What is being asked:
The required output is the lines below from the line containing "From S2P Require Import Prelude" to the line containing "Lemma eventLess_asym a", inclusive, retyped exactly. No other lines belong in it.

# # # # #

(* ===== verification/SimTime.v ===== *)
(** Virtual time: no event of a run is scheduled before the time of the event that schedules
    it, so that the clock of the simulator never goes back, and a stretch of virtual time has
    finitely many events, so that the loop of [Run] ends.

    An event that is scheduled at the present time has a lower rank than the one that is being
    handled: a tick, a message, a fault or a submission may schedule the restart of a node
    whose storage crashed and the answers of applied entries, a restart and an answer only
    schedule later events. *)

From stdpp Require Import functions.
From S2P Require Import Prelude Proto RaftLog RaftNode RaftSpec Storage Server NodeFacts HostFacts Cluster Bytes WalRecords CrashStorage Safety.
From S2P Require Import MapSM Checker CheckerFacts SimInvariant DiskLog SimFS Float64 FaultSchedule Heap Workload SimLoop SimBuild WorkloadFacts SimStore SimCluster SimFrame SimRefine SimSafety.

(** * The order of events *)

Lemma eventLess_asym a b : eventLess a b = true -> eventLess b a = false.
Proof. unfold eventLess. destruct (Z.eqb_spec (se_time a) (se_time b)), (Z.eqb_spec (se_time b) (se_time a)); cbn [negb]; rewrite ?Z.ltb_lt, ?Z.ltb_ge; lia. Qed.

Lemma eventLess_trans a b c : not_less eventLess a b -> not_less eventLess b c -> not_less eventLess a c.
Proof.
  unfold not_less, eventLess. destruct (Z.eqb_spec (se_time b) (se_time a)), (Z.eqb_spec (se_time c) (se_time b)), (Z.eqb_spec (se_time c) (se_time a)); cbn [negb]; rewrite ?Z.ltb_ge; lia.
Qed.

Lemma not_less_time a b : not_less eventLess a b -> se_time a <= se_time b.
Proof. unfold not_less, eventLess. destruct (Z.eqb_spec (se_time b) (se_time a)); cbn [negb]; rewrite ?Z.ltb_ge; lia. Qed.

(** * The order of lists of numbers

    A list goes down when one of its members is replaced with smaller ones; the order of the
    members does not matter. *)

Definition replaced (l' l : list nat) : Prop := exists x new rest, l ≡ₚ x :: rest /\ l' ≡ₚ new ++ rest /\ Forall (fun y => (y < x)%nat) new.

Lemma Acc_perm l l' : l ≡ₚ l' -> Acc replaced l -> Acc replaced l'.
Proof. intros Hp [H]. constructor. intros k (x & new & rest & H1 & H2 & H3). apply H. exists x, new, rest. split; [by rewrite Hp|done]. Qed.

Lemma Acc_add x : (forall y, (y < x)%nat -> forall l, Acc replaced l -> Acc replaced (y :: l)) -> forall l, Acc replaced l -> Acc replaced (x :: l).
Proof.
  intros Hlow l Hl. induction Hl as [l Hl IH]. constructor. intros k (z & new & rest & H1 & H2 & H3).
  destruct (decide (z = x)) as [->|Hne].
  - apply Permutation_cons_inv in H1. eapply (Acc_perm (new ++ l)); [by rewrite H1, H2|]. clear H1 H2 rest. induction H3 as [|y new Hy _ IHn]; [by constructor|].
    by apply Hlow.
  - assert (x ∈ rest) as Hin.
    { assert (x ∈ z :: rest) as H by (rewrite <- H1; by left). apply elem_of_cons in H as [->|H]; done. }
    apply elem_of_Permutation in Hin as [rest' Hr]. rewrite Hr in H1. assert (l ≡ₚ z :: rest') as Hl' by (apply (Permutation_cons_inv (a := x)); rewrite H1; solve_Permutation).
    eapply (Acc_perm (x :: new ++ rest')); [rewrite H2, Hr; solve_Permutation|]. apply IH. by exists z, new, rest'.
Qed.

# # # # #

Task result:
From S2P Require Import Prelude Proto RaftLog RaftNode RaftSpec Storage Server NodeFacts HostFacts Cluster Bytes WalRecords CrashStorage Safety.
From S2P Require Import MapSM Checker CheckerFacts SimInvariant DiskLog SimFS Float64 FaultSchedule Heap Workload SimLoop SimBuild WorkloadFacts SimStore SimCluster SimFrame SimRefine SimSafety.

(** * The order of events *)

Lemma eventLess_asym a b : eventLess a b = true -> eventLess b a = false.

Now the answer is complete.